*EXERCISE DIRECTIONS*: Each line from the start of the data below through the one containing "message ←! Message_create" must be reproduced exactly.

(Stored items from a collection)
(** The [try] block from the test [if (!conversation)] on. *)
Definition send_message_resume (cu : gmap string string) (s : Session)
    (receiverId type content : string) (found : option Conversation)
    : Op (list Emission) :=
  let senderId := sock_user s in
  (conversation ←!
     match found with
     | Some c => ret c
     | None => Conversation_create [senderId; receiverId]
     end ;;
   message ←! Message_create (conv_id conversation) senderId receiverId
                type content Sent ;;
   let currentUnread :=
     default 0 (unreadCount conversation !! receiverId) in
   let conversation :=
     set_unread receiverId (currentUnread + 1)
       (set_lastMessage (msg_id message) conversation) in
   (Conversation_save conversation ;;!
    match truthy_socket (cu !! receiverId) with
    | Some receiverSocketId =>
        let pushed :=
          (ToRoom receiverSocketId,
           receive_message message (conv_id conversation)) in
        let message := set_status Delivered message in
        (Message_save message ;;!
         ret [pushed;
              (ToSocket (sock_id s),
               message_sent message (conv_id conversation))])
    | None =>
        ret [(ToSocket (sock_id s),
              message_sent message (conv_id conversation))]
    end)).

(** The handler of a payload that passed the check of the required
    fields and names no conversation, resumed after its lookup. *)
Definition send_message_resumed (s : Session) (data : SendData)
    (found : option Conversation) (srv : Server) : Server * list Emission :=
  match send_message_resume (connectedUsers srv) s
          (default "" (d_receiverId data)) (default "" (d_type data))
          (default "" (d_content data)) found (db srv) with
  | (Ok es, d') => (with_db d' srv, es)
  | (Throw, d') =>
      (with_db d' srv,
       [(ToSocket (sock_id s), message_error "Failed to send message")])
  end.

(** [socket.on('message_delivered', ...)] *)
Definition message_delivered (s : Session) (messageId : ObjectId)
    (srv : Server) : Server * list Emission :=
  match Message_findByIdAndUpdate messageId Delivered (db srv) with
  | (Ok (Some message), d') =>
      (with_db d' srv,
       match truthy_socket (connectedUsers srv !! msg_sender message) with
       | Some senderSocketId =>
           [(ToRoom senderSocketId,
             message_status_updated messageId Delivered)]
       | None => []
       end)
  | (_, d') => (with_db d' srv, [])
  end.

(** The payload of [message_read]: [{ messageId }] or [{ conversationId }]. *)
Record ReadData := mkReadData {
  rd_messageId : option ObjectId;
  rd_conversationId : option ObjectId
}.

(** The filter of the conversation form of a read mark. *)
Definition unread_for (conversationId : ObjectId) (userId : UserId)
    (m : Message) : bool :=
  bool_decide (msg_conversationId m = conversationId)
  && bool_decide (msg_receiver m = userId)
  && (bool_decide (msg_status m = Sent)
      || bool_decide (msg_status m = Delivered)).

Definition received_in (conversationId : ObjectId) (userId : UserId)
    (m : Message) : bool :=
  bool_decide (msg_conversationId m = conversationId)
  && bool_decide (msg_receiver m = userId).

(** The filter of the history endpoint: addressed to the caller in that
    conversation and still sent. *)
Definition sent_to (conversationId : ObjectId) (userId : UserId)
    (m : Message) : bool :=
  bool_decide (msg_conversationId m = conversationId)
  && bool_decide (msg_receiver m = userId)
  && bool_decide (msg_status m = Sent).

*RESPONSE TO THIS EXERCISE*:
(** The [try] block from the test [if (!conversation)] on. *)
Definition send_message_resume (cu : gmap string string) (s : Session)
    (receiverId type content : string) (found : option Conversation)
    : Op (list Emission) :=
  let senderId := sock_user s in
  (conversation ←!
     match found with
     | Some c => ret c
     | None => Conversation_create [senderId; receiverId]
     end ;;
   message ←! Message_create (conv_id conversation) senderId receiverId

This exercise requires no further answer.